**Excerpted records**
· · · · · · ·

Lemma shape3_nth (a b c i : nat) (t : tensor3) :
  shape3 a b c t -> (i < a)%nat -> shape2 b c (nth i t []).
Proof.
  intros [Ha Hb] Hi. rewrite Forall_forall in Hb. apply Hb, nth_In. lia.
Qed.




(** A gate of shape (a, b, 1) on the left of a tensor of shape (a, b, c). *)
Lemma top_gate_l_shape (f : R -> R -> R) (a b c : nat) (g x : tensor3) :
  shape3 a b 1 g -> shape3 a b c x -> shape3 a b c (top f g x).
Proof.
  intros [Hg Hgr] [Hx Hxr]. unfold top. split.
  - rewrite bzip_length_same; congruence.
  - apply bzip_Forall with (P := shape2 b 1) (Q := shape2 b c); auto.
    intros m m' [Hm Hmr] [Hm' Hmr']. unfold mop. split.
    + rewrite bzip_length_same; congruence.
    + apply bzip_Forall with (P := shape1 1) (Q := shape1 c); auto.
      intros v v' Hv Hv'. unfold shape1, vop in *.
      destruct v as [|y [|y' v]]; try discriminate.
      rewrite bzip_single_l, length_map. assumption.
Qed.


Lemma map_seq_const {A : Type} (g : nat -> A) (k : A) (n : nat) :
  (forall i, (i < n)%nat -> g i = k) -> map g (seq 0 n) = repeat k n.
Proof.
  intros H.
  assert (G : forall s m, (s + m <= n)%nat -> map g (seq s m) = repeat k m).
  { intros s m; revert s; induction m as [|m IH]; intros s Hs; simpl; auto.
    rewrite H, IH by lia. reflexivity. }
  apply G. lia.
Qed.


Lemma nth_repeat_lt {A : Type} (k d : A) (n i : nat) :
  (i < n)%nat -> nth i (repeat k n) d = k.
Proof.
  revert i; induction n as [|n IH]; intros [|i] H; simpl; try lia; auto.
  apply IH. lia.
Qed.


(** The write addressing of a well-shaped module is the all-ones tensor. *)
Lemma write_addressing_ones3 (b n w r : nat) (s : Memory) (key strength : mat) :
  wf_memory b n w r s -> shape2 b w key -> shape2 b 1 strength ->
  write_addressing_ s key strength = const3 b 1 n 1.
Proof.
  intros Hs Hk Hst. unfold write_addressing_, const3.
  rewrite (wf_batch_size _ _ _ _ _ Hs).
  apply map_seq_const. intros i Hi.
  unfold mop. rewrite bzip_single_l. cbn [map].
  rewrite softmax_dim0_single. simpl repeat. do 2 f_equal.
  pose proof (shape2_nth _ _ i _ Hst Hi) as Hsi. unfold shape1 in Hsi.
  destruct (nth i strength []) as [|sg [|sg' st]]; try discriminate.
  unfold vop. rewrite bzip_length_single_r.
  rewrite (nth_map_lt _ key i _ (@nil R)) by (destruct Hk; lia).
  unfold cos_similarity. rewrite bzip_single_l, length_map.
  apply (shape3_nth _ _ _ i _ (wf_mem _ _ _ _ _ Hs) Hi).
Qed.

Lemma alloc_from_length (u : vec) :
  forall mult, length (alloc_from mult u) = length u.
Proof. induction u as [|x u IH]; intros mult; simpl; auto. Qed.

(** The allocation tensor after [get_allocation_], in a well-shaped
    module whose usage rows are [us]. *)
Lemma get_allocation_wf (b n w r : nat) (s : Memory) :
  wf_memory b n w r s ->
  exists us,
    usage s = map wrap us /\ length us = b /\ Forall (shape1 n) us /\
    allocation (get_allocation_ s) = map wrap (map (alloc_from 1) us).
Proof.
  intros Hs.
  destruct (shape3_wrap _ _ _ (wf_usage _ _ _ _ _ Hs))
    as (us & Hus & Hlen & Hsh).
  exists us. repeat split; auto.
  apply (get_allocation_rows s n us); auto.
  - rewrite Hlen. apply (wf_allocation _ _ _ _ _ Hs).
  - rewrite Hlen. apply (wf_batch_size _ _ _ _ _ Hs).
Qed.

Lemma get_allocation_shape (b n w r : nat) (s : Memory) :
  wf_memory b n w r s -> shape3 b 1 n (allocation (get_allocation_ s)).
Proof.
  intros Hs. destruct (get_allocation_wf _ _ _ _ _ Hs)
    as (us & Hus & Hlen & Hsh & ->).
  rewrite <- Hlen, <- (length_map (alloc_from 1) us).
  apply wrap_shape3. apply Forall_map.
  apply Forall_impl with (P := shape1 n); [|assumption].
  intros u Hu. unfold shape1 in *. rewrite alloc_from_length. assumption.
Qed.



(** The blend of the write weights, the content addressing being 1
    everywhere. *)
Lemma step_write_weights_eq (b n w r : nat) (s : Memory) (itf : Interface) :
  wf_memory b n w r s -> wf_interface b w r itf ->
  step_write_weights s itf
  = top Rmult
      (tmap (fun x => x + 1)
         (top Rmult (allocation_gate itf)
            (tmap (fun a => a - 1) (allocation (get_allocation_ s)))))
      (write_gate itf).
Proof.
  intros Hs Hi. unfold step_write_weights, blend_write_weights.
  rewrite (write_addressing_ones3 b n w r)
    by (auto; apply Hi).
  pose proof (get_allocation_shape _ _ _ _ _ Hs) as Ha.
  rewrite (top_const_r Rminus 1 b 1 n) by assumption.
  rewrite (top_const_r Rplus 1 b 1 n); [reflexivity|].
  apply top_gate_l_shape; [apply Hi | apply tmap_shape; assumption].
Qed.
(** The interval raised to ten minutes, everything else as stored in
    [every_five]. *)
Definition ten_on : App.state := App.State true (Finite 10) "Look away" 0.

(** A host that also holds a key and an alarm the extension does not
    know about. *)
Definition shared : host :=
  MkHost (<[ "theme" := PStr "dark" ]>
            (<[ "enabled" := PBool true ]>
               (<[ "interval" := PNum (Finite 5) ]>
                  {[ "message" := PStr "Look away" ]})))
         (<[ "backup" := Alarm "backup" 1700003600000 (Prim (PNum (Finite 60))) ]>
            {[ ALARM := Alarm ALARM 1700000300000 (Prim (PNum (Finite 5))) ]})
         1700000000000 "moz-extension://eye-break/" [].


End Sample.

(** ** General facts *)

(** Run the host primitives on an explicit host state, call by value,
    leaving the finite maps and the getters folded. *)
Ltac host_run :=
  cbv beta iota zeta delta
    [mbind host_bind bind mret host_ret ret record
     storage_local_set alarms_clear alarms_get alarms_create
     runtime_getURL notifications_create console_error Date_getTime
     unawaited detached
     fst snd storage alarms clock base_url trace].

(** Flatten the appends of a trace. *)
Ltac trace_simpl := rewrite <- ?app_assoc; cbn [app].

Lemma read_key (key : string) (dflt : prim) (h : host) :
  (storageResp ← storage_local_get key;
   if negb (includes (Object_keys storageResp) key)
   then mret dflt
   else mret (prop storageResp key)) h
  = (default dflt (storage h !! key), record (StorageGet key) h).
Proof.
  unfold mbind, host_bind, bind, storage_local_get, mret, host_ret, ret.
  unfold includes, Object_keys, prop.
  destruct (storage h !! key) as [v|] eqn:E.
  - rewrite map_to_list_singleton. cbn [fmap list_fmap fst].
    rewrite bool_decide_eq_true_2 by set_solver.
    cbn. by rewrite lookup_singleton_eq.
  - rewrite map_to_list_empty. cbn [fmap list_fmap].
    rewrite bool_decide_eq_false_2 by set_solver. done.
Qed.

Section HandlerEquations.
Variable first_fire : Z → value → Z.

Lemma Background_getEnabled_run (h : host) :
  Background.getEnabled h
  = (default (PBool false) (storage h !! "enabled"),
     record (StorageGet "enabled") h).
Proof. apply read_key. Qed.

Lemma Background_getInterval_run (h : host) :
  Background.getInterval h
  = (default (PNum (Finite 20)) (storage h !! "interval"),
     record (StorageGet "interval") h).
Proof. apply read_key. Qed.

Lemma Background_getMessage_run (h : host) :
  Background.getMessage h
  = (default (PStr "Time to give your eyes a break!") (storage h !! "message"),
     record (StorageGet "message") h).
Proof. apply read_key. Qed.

· · · · · · ·

**Task statement**
Filter the material for the word "PStr" and copy each matching line.

**Result of this task**
  MkHost (<[ "theme" := PStr "dark" ]>
                  {[ "message" := PStr "Look away" ]})))
  = (default (PStr "Time to give your eyes a break!") (storage h !! "message"),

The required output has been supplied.